Cases of COVID-19 are still growing rapidly in Australia. We had 2,630 confirmed cases as of 25 March, up from about 700 a week before. While some data are available for 26 March, some states and territories have not reported.

Pressure on health services is mounting. As we showed in a Grattan Blog post on March 24, if cases continue to grow at this exponential rate, Australia will hit capacity in hospitals Intensive Care Units (ICUs) in mid-April.

Major efforts are being made to boost the number of ICU beds across Australia. But the only thing that matters is the number of new COVID cases. If cases double every three days, doubling ICU capacity will only delay hitting the ICU cap by three days. Cases have been doubling every 3-to-4 days for the past three weeks.

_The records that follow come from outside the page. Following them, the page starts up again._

(* ===== verification/Views.v ===== *)
(** * The invariant read off the state

    The invariant of Invariant.v speaks about ghost functions and an abstract
    allocator; here it is read off the arrays and lists of the state itself:
    reference counts, nodes, the rows in the lists, the pages programmed on
    the flash. *)

From Stdlib Require Import ZArith Lia List.
From stdpp Require Import base tactics numbers list functions.
From S2P Require Import Prelude Config State Timing Perf Inverse Nvram Mapping Alloc Flash Invariant Gc Store Ftl Ssd Init Device.

Open Scope Z_scope.

(** The count stored for physical page [p]. *)
Definition refs (sc : ssdconf) (s : ssdstate) (p : Z) : Z :=
  match zget (block_state_table s) (p / PAGE_NB sc) with
  | Some e => match zget (valid_array e) (p mod PAGE_NB sc) with Some v => v | None => 0 end
  | None => 0
  end.

(** The logical pages in the nodes of physical page [p], and their number as
    the table has it. *)
Definition nodes (s : ssdstate) (p : Z) : list Z :=
  match zget (inverse_mapping_table s) p with Some e => i_list e | None => [] end.

Definition node_count (s : ssdstate) (p : Z) : Z :=
  match zget (inverse_mapping_table s) p with Some e => lpn_cnt e | None => 0 end.

(** The blocks of chip [i] in its lists: empty ones, the one being written,
    victims. *)
Definition empty_rows (s : ssdstate) (i : Z) : list Z :=
  match zget (empty_block_list s) i with Some r => phy_block_nb <$> empty_head r | None => [] end.

Definition open_rows (s : ssdstate) (i : Z) : list Z :=
  match zget (empty_block_list s) i with
  | Some r => match head r with Some e => [phy_block_nb e] | None => [] end
  | None => []
  end.

Definition victim_rows (s : ssdstate) (i : Z) : list Z :=
  match zget (victim_block_list s) i with Some r => v_phy_block_nb <$> v_list r | None => [] end.

(** The time at which a chip, a channel, the NVRAM of a superblock is free. *)
Definition chip_at (s : ssdstate) (f : Z) : Z :=
  match zget (chip_next_avail_time s) f with Some t => t | None => 0 end.

Definition chnl_at (s : ssdstate) (c : Z) : Z :=
  match zget (chnl_next_avail_time s) c with Some t => t | None => 0 end.

Definition nvram_at (s : ssdstate) (b : Z) : Z :=
  match zget (nvram_next_avail_time s) b with Some t => t | None => 0 end.

(** The valid pages of a superblock, counted in the table. *)
Definition row_live (sc : ssdconf) (s : ssdstate) (b : Z) : Z := row_valid sc (refs sc s) b.

Definition mapped_lpns (sc : ssdconf) (s : ssdstate) : Z :=
  sumZ (pages sc) (fun l => b2z (negb (lmap s l =? -1))).

(** The pages a write without remaps leaves behind. *)
Definition written (ver : Z -> Z) (n l : Z) (St : store) : store := fun x =>
  if (l <=? x) && (x <? l + n) then Some (ver (x - l)) else St x.

(** The sum over logical pages of a function of their physical page, counted
    page by page. *)
Lemma sumZ_swap n m (f : Z -> Z -> Z) :
  0 <= n -> sumZ n (fun i => sumZ m (fun j => f i j)) = sumZ m (fun j => sumZ n (fun i => f i j)).
Proof.
  intros Hn. pattern n. apply natlike_ind; [..|done].
  - symmetry. by apply sumZ_zero.
  - intros x Hx IH. rewrite <- Z.add_1_r, sumZ_succ, IH by done. rewrite <- sumZ_add.
    apply sumZ_ext. intros j Hj. by rewrite sumZ_succ.
Qed.

Section Views.
Variable sc : ssdconf.
Implicit Types (s : ssdstate) (A : alloc).
Local Abbreviation F := (FLASH_NB sc).
Local Abbreviation P := (PAGE_NB sc).
Local Abbreviation N := (pages sc).

Lemma refs_view V s p :
  geom sc -> blk_rep sc V None (block_state_table s) -> 0 <= p < N -> refs sc s p = V p.
Proof.
  intros G Hb Hp. unfold refs.
  destruct (br_entry _ _ _ _ Hb (p / P) (block_index_range sc G p Hp)) as (e & -> & _ & Hv & _).
  rewrite Hv by apply (page_of_range sc G p). f_equal. pose proof (Z.div_mod p P). destruct G. unfold page_of. lia.
Qed.

Lemma nodes_view R C s p :
  inv_rep N R C (inverse_mapping_table s) -> 0 <= p < N ->
  node_count s p = C p /\ zlen (nodes s p) = C p /\ forall l, occ l (nodes s p) = R l p.
Proof.
  intros Hi Hp. unfold node_count, nodes.
  by destruct (ir_entry _ _ _ _ Hi p Hp) as (fp & l & -> & Hl & _ & Ho).
Qed.

Lemma lists_view A s i :
  alloc_rep sc A s -> 0 <= i < F ->
  empty_rows s i = aq A /\ open_rows s i = cur_rows A /\ victim_rows s i = av A.
Proof.
  intros [_ _ [He Hv _ _] _ _] Hi. unfold empty_rows, open_rows, victim_rows, cur_rows.
  rewrite He, Hv, !zget_ztab by done. unfold empty_root, victim_root. cbn [empty_head head v_list].
  rewrite <- !list_fmap_compose. destruct (acur A) as [[b n]|]; simpl;
    (split; [|split; [done|]]); by rewrite list_fmap_id.
Qed.

Lemma row_live_view V s b :
  geom sc -> blk_rep sc V None (block_state_table s) -> 0 <= b < BLOCK_NB sc ->
  row_live sc s b = row_valid sc V b.
Proof.
  intros G Hb Hr. unfold row_live, row_valid, block_valid. apply sumZ_ext. intros f Hf.
  apply sumZ_ext. intros i Hi. by rewrite (refs_view V) by (try done; by apply addr_range).
Qed.

(** Every mapped logical page is counted at its physical page. *)
Lemma sharers_sum s :
  0 <= N -> (forall l, 0 <= l < N -> -1 <= lmap s l < N) ->
  sumZ N (sharers sc s) = mapped_lpns sc s.
Proof.
  intros HN Hr. unfold sharers, mapped_lpns. rewrite sumZ_swap by done. apply sumZ_ext. intros l Hl.
  destruct (Z.eqb_spec (lmap s l) (-1)) as [E|E].
  - apply sumZ_zero. intros p Hp. rewrite E. by destruct (Z.eqb_spec (-1) p); [lia|].
  - specialize (Hr l Hl). rewrite (sumZ_single N (lmap s l)).
    + by rewrite Z.eqb_refl.
    + lia.
    + intros q Hq Hne. destruct (Z.eqb_spec (lmap s l) q); [congruence|done].
Qed.

(** The sums behind the statistics fit their 64 bits. *)
Lemma sum_small n m f :
  0 <= n < 2 ^ 31 -> 0 <= m <= 2 ^ 31 -> (forall i, 0 <= i < n -> 0 <= f i <= m) ->
  u64 (sumZ n f) = sumZ n f.
Proof.
  intros Hn Hm Hf. apply u64_small. split; [apply sumZ_nonneg; apply Hf|].
  assert (sumZ n f <= n * m) as Hle.
  { rewrite <- sumZ_const by lia. apply sumZ_le. apply Hf. }
  nia.
Qed.

Lemma count_small n (g : Z -> bool) :
  0 <= n < 2 ^ 31 -> u64 (sumZ n (fun i => b2z (g i))) = sumZ n (fun i => b2z (g i)).
Proof. intros Hn. apply (sum_small n 1); [lia..|]. intros i _. destruct (g i); simpl; lia. Qed.

(** Every page is free, valid or invalid. *)
Lemma count_partition n V :
  0 <= n -> (forall p, 0 <= p < n -> -1 <= V p) ->
  sumZ n (fun p => b2z (V p =? 0)) + sumZ n (fun p => b2z (0 <? V p))
    + sumZ n (fun p => b2z (V p =? -1)) = n.
Proof.
  intros Hn HV. rewrite <- !sumZ_add. rewrite (sumZ_ext _ _ (fun _ => 1)).
  - rewrite sumZ_const; lia.
  - intros p Hp. specialize (HV p Hp). unfold b2z. zcases; lia.
Qed.

(** A page that has been allocated is one the flash has programmed. *)
Lemma used_filled A f b i :
  geom sc -> alloc_wf sc A -> 0 <= f < F -> 0 <= i < P ->
  ~ is_free sc A f b i -> i < filled sc A f b.
Proof.
  intros G Hwf Hf Hi Hn. unfold filled, is_free in *. case_bool_decide as Hq; [tauto|].
  destruct (acur A) as [[b' n]|] eqn:E; [|lia]. destruct (Z.eqb_spec b b') as [->|]; [|lia].
  assert (i * F + f < n) as Hin.
  { apply Z.nle_gt. intros Hle. apply Hn. right. by exists n. }
  unfold pages_used. pose proof (g_flash _ G).
  apply Z.lt_le_trans with (i + 1); [lia|]. apply Z.div_le_lower_bound; nia.
Qed.

Lemma addr_inj f b i f' b' i' :
  0 <= b < BLOCK_NB sc -> 0 <= i < P -> 0 <= b' < BLOCK_NB sc -> 0 <= i' < P ->
  addr sc f b i = addr sc f' b' i' -> (f, b, i) = (f', b', i').
Proof.
  intros Hb Hi Hb' Hi' E. pose proof (f_equal (flash_of sc) E) as E1.
  pose proof (f_equal (block_of sc) E) as E2. pose proof (f_equal (page_of sc) E) as E3.
  rewrite !flash_of_addr in E1 by done. rewrite !block_of_addr in E2 by done.
  rewrite !page_of_addr in E3 by done. congruence.
Qed.

(** Consecutive pages come from consecutive chips. *)
Lemma alloc_next_chip A A' A'' f b i f' b' i' :
  geom sc -> alloc_wf sc A -> alloc_next sc A = Some (f, b, i, A') ->
  alloc_next sc A' = Some (f', b', i', A'') -> f' = (f + 1) mod F.
Proof.
  intros G Hwf H1 H2. pose proof (g_flash _ G). pose proof (g_page _ G).
  assert (exists n, f = n mod F /\ acur A' = Some (b, n + 1) /\ 0 <= n < F * P) as (n & -> & E & Hn).
  { unfold alloc_next in H1. destruct (acur A) as [[b0 n]|] eqn:Ec.
    - pose proof (aw_cur _ _ Hwf _ _ Ec). destruct (Z.ltb_spec n (F * P)).
      + simplify_eq. exists n. split_and!; try done; lia.
      + destruct (aq A); [done|]. simplify_eq. exists 0. rewrite Z.mod_0_l by lia. split_and!; try done; nia.
    - destruct (aq A); [done|]. simplify_eq. exists 0. rewrite Z.mod_0_l by lia. split_and!; try done; nia. }
  rewrite Z.add_mod_idemp_l by lia. unfold alloc_next in H2. rewrite E in H2.
  destruct (Z.ltb_spec (n + 1) (F * P)); [by simplify_eq|].
  destruct (aq A'); [done|]. simplify_eq. replace (n + 1) with (P * F) by lia. by rewrite Z.mod_mul by lia.
Qed.
End Views.

(** ** The booked times *)

Lemma times_view s f :
  timing_wf s -> 0 <= f < FLASH_NB (ssdparams s) ->
  let c := f mod CHANNEL_NB (ssdparams s) in
  zget (chnl_next_avail_time s) c = Some (chnl_at s c) /\
  zget (chip_next_avail_time s) f = Some (chip_at s f).
Proof.
  intros Hw Hf c. destruct (timing_lookup s f Hw Hf) as (chnl & chip & E1 & E2).
  unfold chnl_at, chip_at. unfold c. by rewrite E1, E2.
Qed.

Lemma chip_at_set s s' f v g :
  chip_next_avail_time s' = zset f v (chip_next_avail_time s) ->
  0 <= f < zlen (chip_next_avail_time s) -> chip_at s' g = if f =? g then v else chip_at s g.
Proof.
  intros E Hf. unfold chip_at. rewrite E. destruct (Z.eqb_spec f g) as [->|].
  - by rewrite zget_zset_eq by done.
  - by rewrite zget_zset_ne.
Qed.

Lemma chnl_at_set s s' c v g :
  chnl_next_avail_time s' = zset c v (chnl_next_avail_time s) ->
  0 <= c < zlen (chnl_next_avail_time s) -> chnl_at s' g = if c =? g then v else chnl_at s g.
Proof.
  intros E Hf. unfold chnl_at. rewrite E. destruct (Z.eqb_spec c g) as [->|].
  - by rewrite zget_zset_eq by done.
  - by rewrite zget_zset_ne.
Qed.

(** ** Writes without remaps *)

Lemma pages_write_plain ver info n i l St St' :
  pages_write ver info n i l St St' -> (forall j, i <= j < i + Z.of_nat n ->
    exists li, zget info j = Some li /\ remap_flag (flag li) = false) ->
  forall x, St' x = written (fun j => ver (i + j)) (Z.of_nat n) l St x.
Proof.
  induction 1 as [i l St|n i l li St St1 St2 Hli Hw _ IH]; intros Hinfo x; unfold written.
  - by zcases; try lia.
  - rewrite IH by (intros j Hj; apply Hinfo; lia). destruct (Hinfo i ltac:(lia)) as (li' & E & Hf).
    replace li' with li in * by congruence. unfold remap_flag in Hf.
    rewrite !orb_false_iff, !Z.eqb_neq in Hf. destruct Hw as [|[]|]; try tauto.
    unfold written, put. zcases; try lia; try (do 2 f_equal; lia); done.
Qed.

Lemma remap_count_plain info n i :
  (forall j, i <= j < i + Z.of_nat n ->
    exists li, zget info j = Some li /\ remap_flag (flag li) = false) ->
  remap_count info n i = 0.
Proof.
  revert i. induction n as [|n IH]; intros i Hinfo; cbn [remap_count]; [done|].
  destruct (Hinfo i ltac:(lia)) as (li & -> & ->). rewrite IH; [done|].
  intros j Hj. apply Hinfo. lia.
Qed.

(** ** Discards and remaps, page by page *)

Lemma discards_at n l St x :
  discards n l St x = if (l <=? x) && (x <? l + Z.of_nat n) then None else St x.
Proof.
  revert l St. induction n as [|n IH]; intros l St; cbn [discards].
  - by zcases; try lia.
  - rewrite IH. unfold put. by zcases; try lia.
Qed.

(** The ranges of a remap do not overlap. *)
Definition disjoint_ranges (src dst len : Z) : Prop := src + len <= dst \/ dst + len <= src.

(** The store after [len] pages have been copied from [src] to [dst]; a move
    empties the source. *)
Definition ranged (move : bool) (src dst len : Z) (St : store) : store := fun x =>
  if (dst <=? x) && (x <? dst + len) then St (src + (x - dst))
  else if move && (src <=? x) && (x <? src + len) then None
  else St x.

Lemma copies_at move n src dst St x :
  disjoint_ranges src dst (Z.of_nat n) ->
  copies move n src dst St x = ranged move src dst (Z.of_nat n) St x.
Proof.
  unfold disjoint_ranges. revert src dst St. induction n as [|n IH]; intros src dst St Hd; cbn [copies].
  - unfold ranged. by destruct move; zcases; try lia.
  - rewrite IH by lia. unfold ranged, put. destruct move; cbn [andb];
      zcases; try lia; try done; f_equal; lia.
Qed.

Lemma copies_ok_disjoint move n src dst St :
  disjoint_ranges src dst (Z.of_nat n) ->
  (forall x, src <= x < src + Z.of_nat n -> St x <> None) -> copies_ok move n src dst St.
Proof.
  unfold disjoint_ranges. revert src dst St. induction n as [|n IH]; intros src dst St Hd Hs; cbn [copies_ok]; [done|].
  split; [apply Hs; lia|]. apply IH; [lia|]. intros x Hx. specialize (Hs x ltac:(lia)). unfold put.
  destruct move; zcases; try lia; done.
Qed.

(** ** Sizes and ranges

    Every array has the size of the geometry, and every entry is in the range
    its users take it to be in: an index of the array it refers to, or a number
    that fits its type. *)
Record typed (sc : ssdconf) (s : ssdstate) : Prop := mk_typed {
  ty_map : zlen (mapping_table s) = pages sc /\ List.Forall (fun p => -1 <= p < pages sc) (mapping_table s);
  ty_nvram : zlen (in_nvram s) = pages sc;
  ty_inverse : zlen (inverse_mapping_table s) = pages sc /\
    List.Forall (fun e => lpn_cnt e = zlen (i_list e) /\ lpn_cnt e <= 127 /\
      List.Forall (fun l => 0 <= l < pages sc) (i_list e)) (inverse_mapping_table s);
  ty_block : zlen (block_state_table s) = FLASH_NB sc * BLOCK_NB sc /\
    List.Forall (fun e => zlen (valid_array e) = PAGE_NB sc /\ List.Forall (fun v => -1 <= v <= 127) (valid_array e) /\
      0 <= valid_page_nb e <= PAGE_NB sc) (block_state_table s);
  ty_oob : zlen (NVRAM_OOB_TABLE s) = BLOCK_NB sc /\
    List.Forall (fun e => 0 <= alloc_seg e /\ 0 <= free_entry e < OOB_ENTRY_PER_SEG /\ 0 <= invalid_entry e)
      (NVRAM_OOB_TABLE s);
  ty_lists : zlen (empty_block_list s) = FLASH_NB sc /\ zlen (victim_block_list s) = FLASH_NB sc /\
    0 <= empty_block_table_index s < FLASH_NB sc;
  ty_times : zlen (chip_next_avail_time s) = FLASH_NB sc /\ zlen (chnl_next_avail_time s) = CHANNEL_NB sc /\
    zlen (nvram_next_avail_time s) = BLOCK_NB sc
}.

Section Typed.
Context (sc : ssdconf) (C V L : Z -> Z) (k : Z) (R : Z -> Z -> Z) (s : ssdstate).
Hypothesis Hcore : core sc k R C V L s.

Lemma inverse_typed :
  (forall x p, 0 < R x p -> 0 <= x < pages sc) ->
  List.Forall (fun e => lpn_cnt e = zlen (i_list e) /\ lpn_cnt e <= 127 /\
    List.Forall (fun l => 0 <= l < pages sc) (i_list e)) (inverse_mapping_table s).
Proof.
  intros HR. destruct (co_inv _ _ _ _ _ _ _ Hcore) as [Hlen He]. apply Forall_zget. intros p e E.
  pose proof (zget_Some_range _ _ _ E) as Hp. rewrite Hlen in Hp. destruct (He p Hp) as (fp & l & E' & Hl & Hc & Ho).
  rewrite E in E'. injection E' as ->. cbn. split_and!; [done|done|]. apply list.Forall_forall. intros x Hx.
  apply (HR x p). rewrite <-Ho. by apply occ_pos_elem.
Qed.

Lemma block_typed :
  0 < PAGE_NB sc ->
  List.Forall (fun e => zlen (valid_array e) = PAGE_NB sc /\ List.Forall (fun v => -1 <= v <= 127) (valid_array e) /\
    0 <= valid_page_nb e <= PAGE_NB sc) (block_state_table s).
Proof.
  intros HP. destruct (co_blk _ _ _ _ _ _ _ Hcore) as [Hlen He Hr]. apply Forall_zget. intros i e E.
  pose proof (zget_Some_range _ _ _ E) as Hi. rewrite Hlen in Hi. destruct (He i Hi) as (e' & E' & Hl & Hv & Hn).
  rewrite E in E'. injection E' as <-. split_and!; [done| | |].
  - apply Forall_zget. intros j v Ev. pose proof (zget_Some_range _ _ _ Ev) as Hj. rewrite Hl in Hj.
    rewrite Hv in Ev by done. injection Ev as <-. apply Hr. unfold pages. by apply radix_range.
  - rewrite Hn by done. apply sumZ_nonneg. intros j _. destruct (0 <? _); simpl; lia.
  - rewrite Hn by done. transitivity (sumZ (PAGE_NB sc) (fun _ => 1)); [|rewrite sumZ_const; lia].
    apply sumZ_le. intros j _. destruct (0 <? _); simpl; lia.
Qed.

End Typed.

While daily case numbers reported by each state are a bit jumpy, the number of new cases in Australia has flattened in the past couple of days. If this flattening trend continues — if lockdowns and spatial distancing are working and our cases numbers move from growing exponentially to linearly — the situation will be very different. But it is too early to tell if this is a genuine slow-down.

Australians do appear to be changing their behaviour in response to the spatial distancing and quasi-lockdown measures imposed by the state and federal governments over the past weeks. The chart below shows that the number of trips taken by people Melbourne and Sydney has fallen to about 25 per cent of normal.

But the number of trips has fallen further in other international cities with tougher spatial distancing restrictions. It is hard to believe that these Australian travel patterns reflect compliance with an injunction to stay at home except for essential trips.

Australians must be more compliant with spatial distancing measures. Analysis released this week by Chang et al (2020) shows that compliance rates of 80 or 90 per cent are required for spatial distancing to have the desired effect. The chart below shows that at even at 70 per cent compliance, the number of infections will continue to grow rapidly.

The spread of COVID-19 cases slowed in China about 10 days after strict lockdowns were put in place. Italy fully locked down two weeks ago and has just started to record a decline in new cases.

Whether the measures Australia has put in place will slow the spread here will not be known for about 10 days. By then, if  our COVID-19 case numbers continue to rise exponentially, our ICU beds will have started to fill up. And, by then, any further lockdown measures will take another fortnight to have an effect. It will be too late.

We must continue to clamp down on the spread of COVID-19.